On Mon, 2017-10-16 at 13:58 +0200, Hallvard Breien Furuseth wrote:
On 16. okt. 2017 12:51, Howard Chu wrote:
timur.kristof@gmail.com wrote:
I have an app that uses LMDB, and I've experienced an interesting issue: when trying to delete a certain item with mdb_cursor_del, it crashed with the following backtrace: https://pastebin.com/7p9wtk j9
Weird backtrace. It says mdb_page_dirty(), which is small, streches over 300+ lines (frames #3-#4). And mdb_page_alloc() alone has no hex address for prefix. Maybe miscompilation, two liblmdb libraries linked into the same executable, or something like that? Or some wild pointer write or whatever messed things up.
Not sure what was going on there, maybe -O3 messed it up. Still, the issue does appear with -O0 too and here is a backtrace with -O0: https://pastebin.com/SfeMMEPH
Most likely the dirty list is too big, which means you're trying to do too much in a single transaction.
Shouldn't happen though. The txn should have failed earlier with MDB_TXN_FULL.

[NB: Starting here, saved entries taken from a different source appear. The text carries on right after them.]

Lemma validate_scope_ok d seen s out :
  validate_scope d seen s = Ok out <->
  s ∈ [ScopeShared; ScopeApplication; ScopeExternal] /\ s ∉ seen /\ out = {[s]} ∪ seen.
Proof.
  unfold validate_scope. cbv zeta. autorewrite with go.
  destruct (decide (s ∈ [ScopeShared; ScopeApplication; ScopeExternal])); naive_solver.
Qed.

Lemma ParseSpecificationID_is_ok id spec :
  ParseSpecificationID id = Ok spec -> is_ok (ParseSpecificationID id) = true /\ spec_kind_of id = spec_Kind spec.
Proof. unfold spec_kind_of. by intros ->. Qed.

Lemma validate_capability_ok d seen id out :
  validate_capability d seen id = Ok out <->
  (is_ok (ParseSpecificationID id) = true /\ spec_kind_of id ∈ pr_Capabilities (ds_Provider d)) /\
  spec_kind_of id ∉ seen /\ out = {[spec_kind_of id]} ∪ seen.
Proof.
  unfold validate_capability, spec_kind_of. cbv zeta. rewrite <- Provider_Supports_spec.
  destruct (ParseSpecificationID id) as [spec|e]; simpl; [|naive_solver].
  rewrite !reject_seq_Ok, bool_decide_eq_false, negb_false_iff. naive_solver.
Qed.

Lemma validate_interface_ok d seen i out :
  validate_interface d seen i = Ok out <->
  ProviderInterface_Validate i = Ok tt /\ TrimSpace (if_Name i) ∉ seen /\
  out = {[TrimSpace (if_Name i)]} ∪ seen.
Proof.
  unfold validate_interface. cbv zeta.
  destruct (ProviderInterface_Validate i) as [[]|e]; simpl; [|naive_solver].
  rewrite reject_seq_Ok, bool_decide_eq_false. naive_solver.
Qed.

Lemma validate_realization_ok kind s :
  validate_realization kind s (TrimSpace (sg_Name s)) (TrimSpace (ToLower (sg_Protocol s))) = Ok tt <->
  realization_ok s.
Proof.
  unfold validate_realization, realization_ok. cbv zeta.
  set (protocol := TrimSpace (ToLower (sg_Protocol s))). rewrite reject_seq_Ok.
  assert (forall (r1 r2 : result error unit), (r1 ;; r2) = Ok tt <-> r1 = Ok tt /\ r2 = Ok tt) as Hseq.
  { intros [[]|] r2; simpl; naive_solver. }
  rewrite Hseq, !reject_seq_Ok. rewrite bool_decide_eq_false.
  apply Morphisms_Prop.and_iff_morphism;
    [destruct (decide (sg_Mode s ∈ [ObservabilityNative; ObservabilityRuntime; ObservabilityAdapter;
               ObservabilityInteraction; ObservabilityCombined])); naive_solver|].
  apply Morphisms_Prop.and_iff_morphism; [|apply Morphisms_Prop.and_iff_morphism;
    [|apply Morphisms_Prop.and_iff_morphism; [by rewrite eqb_false|]]].
  - case_bool_decide as Hv; [tauto|]. case_bool_decide as Hn; [rewrite reject_Ok, neqb_false; tauto|naive_solver].
  - rewrite !andb_false_iff, eqb_false, !neqb_false.
    destruct (decide (sg_Status s = ObservabilityRequiresAdapter)); tauto.
  - destruct ((sg_Kind s == ObservabilityMetrics) && (sg_Status s == ObservabilitySupported) &&
              (sg_Mode s == ObservabilityNative)) eqn:Hnat.
    + rewrite !andb_true_iff, !eqb_true in Hnat.
      rewrite reject_seq_Ok, reject_Ok, !orb_false_iff, neqb_false, !Z.ltb_ge, negb_false_iff. naive_solver lia.
    + split; [|done]. intros _ H1 H2 H3. rewrite H1, H2, H3 in Hnat. done.
Qed.

Lemma validate_signal_ok d seen s out :
  validate_signal d seen s = Ok out <->
  signal_ok s /\ TrimSpace (sg_Name s) ∉ seen /\ out = {[TrimSpace (sg_Name s)]} ∪ seen.
Proof.
  unfold validate_signal, signal_ok. cbv zeta.
  rewrite !reject_seq_Ok, !bool_decide_eq_false.
  assert (forall (l : list string) (x : string), ~ (x ∉ l) <-> x ∈ l) as Hnn.
  { intros l x. destruct (decide (x ∈ l)); tauto. }
  rewrite !Hnn.
  assert (forall (r : result error unit) o, (r ;; (Ok o : result error (gset string))) = Ok out <-> r = Ok tt /\ out = o) as Hseq.
  { intros [[]|] o; simpl; naive_solver. }
  case_match eqn:Hst.
  - rewrite orb_true_iff, !eqb_true in Hst.
    rewrite !reject_seq_Ok, !orb_false_iff, !neqb_false.
    assert (sg_Status s ∈ [ObservabilitySupported; ObservabilityUnsupported; ObservabilityNotApplicable;
      ObservabilityRequiresAdapter]) by set_solver.
    assert (~ (sg_Status s = ObservabilitySupported \/ sg_Status s = ObservabilityRequiresAdapter))
      by (destruct Hst as [Hst'|Hst']; rewrite Hst'; intros [?|?]; discriminate).
    naive_solver.
  - rewrite orb_false_iff, !eqb_false in Hst. rewrite Hseq, validate_realization_ok.
    assert (sg_Status s ∈ [ObservabilitySupported; ObservabilityUnsupported; ObservabilityNotApplicable;
      ObservabilityRequiresAdapter] <-> sg_Status s = ObservabilitySupported \/ sg_Status s = ObservabilityRequiresAdapter) as ->
      by set_solver.
    naive_solver.
Qed.

Lemma IntegrationDescriptor_Validate_ok d :
  IntegrationDescriptor_Validate d = Ok tt <-> descriptor_ok d.
Proof.
  unfold IntegrationDescriptor_Validate, descriptor_ok. cbv zeta.
  rewrite !reject_seq_Ok, !bool_decide_eq_false, neqb_false. split.
  - intros (H1 & H2 & H3 & H4 & H5 & H6 & H). inv_ok H.
    rewrite wrap_err_Ok in Hr. apply EffectiveServices_spec in Hr as (Hserv & _).
    rewrite bool_decide_eq_false in Hc0.
    apply (forE_seen_empty _ id _ (validate_scope_ok d)) in Hr0 as (Hsc & Hscn & _).
    rewrite List.map_id in Hscn.
    apply (forE_seen_empty _ spec_kind_of _ (validate_capability_ok d)) in Hr1 as (Hcap & Hcapn & ->).
    destruct x2. apply forE_unit_Ok in Hr2.
    apply (forE_seen_empty _ _ _ (validate_interface_ok d)) in Hr3 as (Hif & Hifn & _).
    apply (forE_seen_empty _ _ _ (validate_signal_ok d)) in Hr4 as (Hsg & Hsgn & _).
    rewrite !Forall_forall in *. split_and!; try done.
    + intros id Hid. by apply Hcap.
    + intros k. split.
      * intros (id & -> & Hid)%list_elem_of_fmap. by apply Hcap.
      * intros Hk. specialize (Hr2 k Hk). rewrite reject_Ok, bool_decide_eq_false in Hr2.
        destruct (decide (k ∈ map spec_kind_of (ds_Capabilities d))) as [|Hn]; [done|].
        exfalso. apply Hr2. by rewrite elem_of_list_to_set.
  - intros ((H1 & H2 & H3 & H4 & H5 & H6) & Hserv & (Hsc1 & Hsc2 & Hsc3) & (Hcap & Hcapn & Hmem) & (Hif & Hifn) & Hsg & Hsgn).
    split_and!; try done. destruct (EffectiveServices_total d Hserv) as [l Hl]. rewrite Hl. simpl.
    destruct (EffectiveServices_spec d l Hl) as ([Hall _] & _ & Hlm & _).
    rewrite reject_seq_Ok, bool_decide_eq_false. split.
    { intros ->. destruct (pr_Capabilities (ds_Provider d)) as [|k ks] eqn:Hks; [done|].
      apply Forall_cons in Hall as [[s Hs] _]. apply (not_elem_of_nil s), Hlm. exists k. split; [left|done]. }
    rewrite reject_seq_Ok, bool_decide_eq_false. split; [done|].
    rewrite (proj2 (forE_seen_empty _ id _ (validate_scope_ok d) _ (list_to_set (ds_SupportedScopes d)))).
    2:{ rewrite List.map_id. split_and!; [|done|done]. apply Forall_forall. intros s Hs. by apply Hsc3. }
    cbn. rewrite (proj2 (forE_seen_empty _ spec_kind_of _ (validate_capability_ok d) _
                    (list_to_set (map spec_kind_of (ds_Capabilities d))))).
    2:{ split_and!; [|done|done]. rewrite Forall_forall in *. intros id Hid. split; [by apply Hcap|].
        apply Hmem, list_elem_of_fmap. eauto. }
    cbn. eassert (forE _ tt (pr_Capabilities (ds_Provider d)) = Ok tt) as ->.
    { apply forE_unit_Ok, Forall_forall. intros k Hk. rewrite bool_decide_eq_false_2; [done|].
      rewrite elem_of_list_to_set. apply Hmem in Hk. tauto. }
    cbn. rewrite (proj2 (forE_seen_empty _ _ _ (validate_interface_ok d) _ _)) by (split_and!; [done|done|reflexivity]).
    cbn. rewrite (proj2 (forE_seen_empty _ _ _ (validate_signal_ok d) _ _)) by (split_and!; [done|done|reflexivity]).
    done.
Qed.

(** The counters hold the multiset of [a]. *)
Definition counts (seen : gmap Kind Z) (a : list Kind) : Prop :=
  forall k, default 0%Z (seen !! k) = Z.of_nat (List.count_occ String.string_dec a k).

Lemma count_kinds_counts a : counts (count_kinds a) a.
Proof.
  unfold count_kinds, counts, Kind.
  enough (forall (seen : gmap string Z) k,
    default 0%Z (foldl (fun seen kind => <[kind := (default 0 (seen !! kind) + 1)%Z]> seen) seen a !! k) =
    (default 0 (seen !! k) + Z.of_nat (List.count_occ String.string_dec a k))%Z) as H.
  { intros k. by rewrite H, lookup_empty. }
  induction a as [|x a IH]; intros seen k; simpl; [lia|].
  rewrite IH, lookup_insert. destruct (String.string_dec x k) as [->|Hne].
  - rewrite decide_True by done. simpl. by rewrite Nat2Z.inj_succ, <- Z.add_1_l, Z.add_assoc.
  - by rewrite decide_False by done.
Qed.

Lemma consume_kinds_spec b : forall seen a, counts seen a -> length a = length b ->
  (consume_kinds seen b = true <-> a ≡ₚ b).
Proof.
  unfold counts, Kind.
  induction b as [|k b IH]; intros seen a Hcount Hlen; simpl.
  - destruct a; [done|]. done.
  - case_bool_decide as Hk.
    + split; [done|]. intros Hp. rewrite Hcount in Hk.
      assert (k ∈ a) as Hin by (rewrite Hp; left).
      apply list_elem_of_In, (List.count_occ_In String.string_dec) in Hin. lia.
    + assert (k ∈ a) as Hin.
      { apply list_elem_of_In, (List.count_occ_In String.string_dec). rewrite Hcount in Hk. lia. }
      apply elem_of_Permutation in Hin as [a' Ha].
      rewrite (IH _ a').
      * rewrite Ha. split; [by intros ->|]. apply Permutation_cons_inv.
      * intros j. assert (List.count_occ String.string_dec a j =
          List.count_occ String.string_dec (k :: a') j) as Hj by by apply (Permutation_count_occ String.string_dec).
        specialize (Hcount j). rewrite lookup_insert. simpl in Hj.
        destruct (String.string_dec k j) as [->|Hne].
        -- rewrite decide_True by done. simpl. rewrite Hj in Hcount. apply Z.sub_move_r.
           etrans; [exact Hcount|]. by rewrite Nat2Z.inj_succ, <- Z.add_1_r.
        -- rewrite decide_False by done. by rewrite <- Hj.
      * apply Permutation_length in Ha. simpl in *. by injection (eq_trans (eq_sym Ha) Hlen).
Qed.

Lemma SupportsScope_spec d s : SupportsScope d s = true <-> s ∈ ds_SupportedScopes d.
Proof.
  unfold SupportsScope. induction (ds_SupportedScopes d) as [|x l IH]; simpl.
  - by rewrite elem_of_nil.
  - rewrite elem_of_cons. case_bool_decide; naive_solver.
Qed.

(** * Properties *)

(** Validation of an integration descriptor is exactly the declarative
    contract: the identity fields are given, the declared services are those of
    the capabilities, scopes are known and distinct, the versioned
    specifications are canonical, distinct and in bijection with the provider's
    capabilities, and interfaces and observability signals are individually
    well-formed with distinct trimmed names. *)
Theorem IntegrationDescriptor_Validate_spec d :
  IntegrationDescriptor_Validate d = Ok tt <-> descriptor_ok d.
Proof. apply IntegrationDescriptor_Validate_ok. Qed.

(** The effective services of a descriptor are computed exactly when its
    declaration agrees with its capabilities, and are then, without
    repetition, the services of its capabilities. *)
Theorem EffectiveServices_correct d :
  (services_ok d <-> is_ok (EffectiveServices d) = true) /\
  forall l, EffectiveServices d = Ok l ->
    NoDup l /\
    (forall s, s ∈ l <-> exists k, k ∈ pr_Capabilities (ds_Provider d) /\ service_of k = Some s) /\
    (ds_Services d <> [] -> l = ds_Services d).
Proof.
  split; [split|].
  - intros [l Hl]%EffectiveServices_total. by rewrite Hl.
  - intros [l Hl]%is_ok_spec. by apply EffectiveServices_spec in Hl as [? _].
  - intros l Hl. apply EffectiveServices_spec in Hl. tauto.
Qed.

(** Comparing capability sets by counting decides permutation of the two
    lists, so neither order nor repetition is confused. *)
Lemma sameCapabilitySet_permutation a b : sameCapabilitySet a b = true <-> a ≡ₚ b.
Proof.
  unfold sameCapabilitySet. destruct (decide (length a = length b)) as [Hlen|Hlen].
  - rewrite bool_decide_eq_true_2 by done. simpl. apply consume_kinds_spec; [apply count_kinds_counts|done].
  - rewrite bool_decide_eq_false_2 by done. simpl. split; [done|]. intros H%Permutation_length. done.
Qed.
Definition BindDeployment (r : option Registry) (resource : Resource)
    (applicationID environment providerInstanceID : string) :=
  with_receiver r (fun r => BindDeployment_at r resource applicationID environment providerInstanceID).

Definition Bind (r : option Registry) (resource : Resource) (applicationID providerInstanceID : string) :=
  BindDeployment r resource applicationID "" providerInstanceID.

(** ** Application lifecycle *)

Definition LifecycleOperation := string.
Definition LifecycleUpdate : LifecycleOperation := "update".
Definition LifecycleBackup : LifecycleOperation := "backup".
Definition LifecycleDestroy : LifecycleOperation := "destroy".

Record LifecycleAction := mkLifecycleAction {
  la_ProviderInstanceID : string;
  la_Scope : ProviderScope;
  la_Ownership : ProviderOwnership;
  la_Operation : LifecycleOperation;
  la_MutateProvider : bool;
  la_RemoveBinding : bool }.

Definition lifecycle_action (applicationID : string) (operation : LifecycleOperation)
    (instance : ProviderInstance) : LifecycleAction :=
  let ownedDedicated := (pi_Scope instance == ScopeApplication) &&
    (pi_Ownership instance == ProviderOwnedByBaseHarbor) &&
    (pi_OwnerApplicationID instance == applicationID) in
  mkLifecycleAction (pi_ID instance) (pi_Scope instance) (pi_Ownership instance) operation
    ownedDedicated (operation == LifecycleDestroy).

(** The loop over the bindings. *)
Definition lifecycle_step (r : Registry) (applicationID : string) (operation : LifecycleOperation)
    (st : gset string * list LifecycleAction) (binding : ProviderBinding)
    : result error (gset string * list LifecycleAction) :=
  let '(seen, actions) := st in
  if pb_ApplicationID binding != applicationID then Ok st
  else if decide (pb_ProviderInstanceID binding ∈ seen) then Ok st
  else match Registry_instance r (pb_ProviderInstanceID binding) with
  | None => Err (Errorf "binding references missing provider instance %q" [AStr (pb_ProviderInstanceID binding)])
  | Some instance =>
      Ok ({[pi_ID instance]} ∪ seen, actions ++ [lifecycle_action applicationID operation instance])
  end.

Definition ApplicationLifecycle (r : Registry) (applicationID : string) (operation : LifecycleOperation)
    : result error (list LifecycleAction) :=
  let applicationID := TrimSpace applicationID in
  wrap_err ValidationError_Error (ValidateUUIDv4 "application" applicationID) ;;
  reject (bool_decide (operation ∉ [LifecycleUpdate; LifecycleBackup; LifecycleDestroy]))
    (Errorf "unsupported provider lifecycle operation %q" [AStr operation]) ;;
  '(_, actions) ← forE (lifecycle_step r applicationID operation) (∅, []) (rg_Bindings r);
  Ok (sort_by la_ProviderInstanceID actions).

(** ** Release *)

Definition is_external (o : option ProviderInstance) : bool :=
  match o with Some instance => pi_Ownership instance == ProviderOwnedExternally | None => false end.

(** Whether [removeUnboundOwnedInstances] keeps an instance. *)
Definition keep_instance (referenced : gset string) (applicationID : string)
    (instance : ProviderInstance) : bool :=
  if pi_Ownership instance != ProviderOwnedByBaseHarbor then true
  else if bool_decide (pi_ID instance ∈ referenced) then true
  else if pi_Scope instance == ScopeShared then false
  else if pi_Scope instance == ScopeApplication then negb (pi_OwnerApplicationID instance == applicationID)
  else true.

Definition removeUnboundOwnedInstances (r : Registry) (applicationID : string) : Registry :=
  let referenced : gset string := list_to_set (map pb_ProviderInstanceID (rg_Bindings r)) in
  mkRegistry (rg_Version r) (List.filter (keep_instance referenced applicationID) (rg_Instances r))
    (rg_Bindings r).

Definition keep_managed_application (r : Registry) (applicationID : string) (binding : ProviderBinding) : bool :=
  if pb_ApplicationID binding != applicationID then true
  else is_external (Registry_instance r (pb_ProviderInstanceID binding)).

Definition ReleaseManagedApplication (r : Registry) (applicationID : string) : Registry :=
  let applicationID := TrimSpace applicationID in
  removeUnboundOwnedInstances
    (mkRegistry (rg_Version r) (rg_Instances r)
      (List.filter (keep_managed_application r applicationID) (rg_Bindings r))) applicationID.
(** Without that proviso the registry breaks: [sameLogicalDeploymentResource]
    compares the provider of the resource, the key of [Validate] does not, so
    [BindDeployment] accepts a second binding of a bound resource through a
    provider of another kind and leaves a registry that [Validate] (and
    therefore [Save] and [Load]) rejects. *)
Theorem BindDeployment_second_provider :
  exists r resource applicationID id,
    Registry_Validate r = Ok tt /\
    snd (BindDeployment_at r resource applicationID "" id) = Ok tt /\
    is_err (Registry_Validate (fst (BindDeployment_at r resource applicationID "" id))) = true.
Proof.
  exists sample_registry, (sample_resource Identity ProviderKeycloak), sample_uuid, "keycloak/byo".
  split_and!; vm_compute; reflexivity.
Qed.

(** ** Removal *)

Lemma bound_to_spec bindings id :
  bound_to bindings id <-> id ∈ map pb_ProviderInstanceID bindings.
Proof. unfold bound_to. rewrite list_elem_of_fmap. naive_solver. Qed.

(** Removing instances that no remaining binding uses, and bindings, keeps a
    registry well-formed. *)
Lemma shrink_ok r f g :
  registry_ok r ->
  (forall i, i ∈ rg_Instances r -> bound_to (List.filter g (rg_Bindings r)) (pi_ID i) -> f i = true) ->
  registry_ok (mkRegistry (rg_Version r) (List.filter f (rg_Instances r)) (List.filter g (rg_Bindings r))).
Proof.
  intros [Hv Hi Hids Hsh Hres Hb] Hkeep. constructor; simpl; [done| | | | |].
  - by apply Forall_filter_true.
  - by apply NoDup_map_filter.
  - rewrite filter_comm. by apply NoDup_map_filter.
  - by apply NoDup_map_filter.
  - eapply bindings_ok_transfer; [|by apply Forall_filter_true].
    intros b i Hin Hfi. exists i. split; [|done].
    apply find_instance_filter; [done..|]. apply find_instance_elem in Hfi as [Hi' Hid].
    apply Hkeep; [done|]. exists b. done.
Qed.

(** On well-formed instances the owner follows from the scope. *)
Lemma external_ownership i :
  instance_ok i -> (pi_Ownership i = ProviderOwnedExternally <-> pi_Scope i = ScopeExternal).
Proof. intros (_ & _ & _ & [Hs _ Ho|Hs _ _ _ Ho|Hs _ Ho _ _]); rewrite Hs, Ho; split; done. Qed.

Lemma baseharbor_ownership i :
  instance_ok i -> (pi_Ownership i = ProviderOwnedByBaseHarbor <-> pi_Scope i <> ScopeExternal).
Proof.
  intros (_ & _ & _ & [Hs _ Ho|Hs _ _ _ Ho|Hs _ Ho _ _]); rewrite Hs, Ho; split; (done || by intros []).
Qed.

Lemma registry_instance_ok r id i :
  registry_ok r -> Registry_instance r id = Some i -> instance_ok i /\ i ∈ rg_Instances r /\ pi_ID i = id.
Proof.
  intros Hr Hi. apply find_instance_elem in Hi as [Hi Hid].
  pose proof (ok_instances r Hr) as Hok. rewrite Forall_forall in Hok. auto.
Qed.

Lemma bindings_nil r id :
  (length (BindingsForProviderInstance r id) != 0%nat) = false <-> ~ bound_to (rg_Bindings r) (TrimSpace id).
Proof.
  rewrite neqb_false, length_zero_iff_nil. unfold BindingsForProviderInstance, bound_to. split.
  - intros Hn (b & Hb & Hid). apply (not_elem_of_nil b). rewrite <- Hn, elem_of_filter_true, eqb_true. done.
  - intros Hn. destruct (List.filter _ _) as [|b bs] eqn:Hf; [done|]. destruct Hn. exists b.
    assert (b ∈ b :: bs) as Hb by left. rewrite <- Hf, elem_of_filter_true, eqb_true in Hb. tauto.
Qed.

Which also shouldn't happen since LMDB should have spilled enough pages to make room - unless you have hundreds of cursors at modified pages so LMDB can't spill enough.
But we should probably test LMDB with impractically tight dirty-list arrays (i.e. a very small MDB_IDL_UM_MAX), so LMDB keeps running into such cases.
I've taken a look at the value of rc (see my reply to Howard), and it seems to me that Леонид Юрьев's assessment may be correct here. rc is -1 which indicates that the page (even though newly allocated, maybe a reused page?) is already on the txn's dirty pages list.
- Timur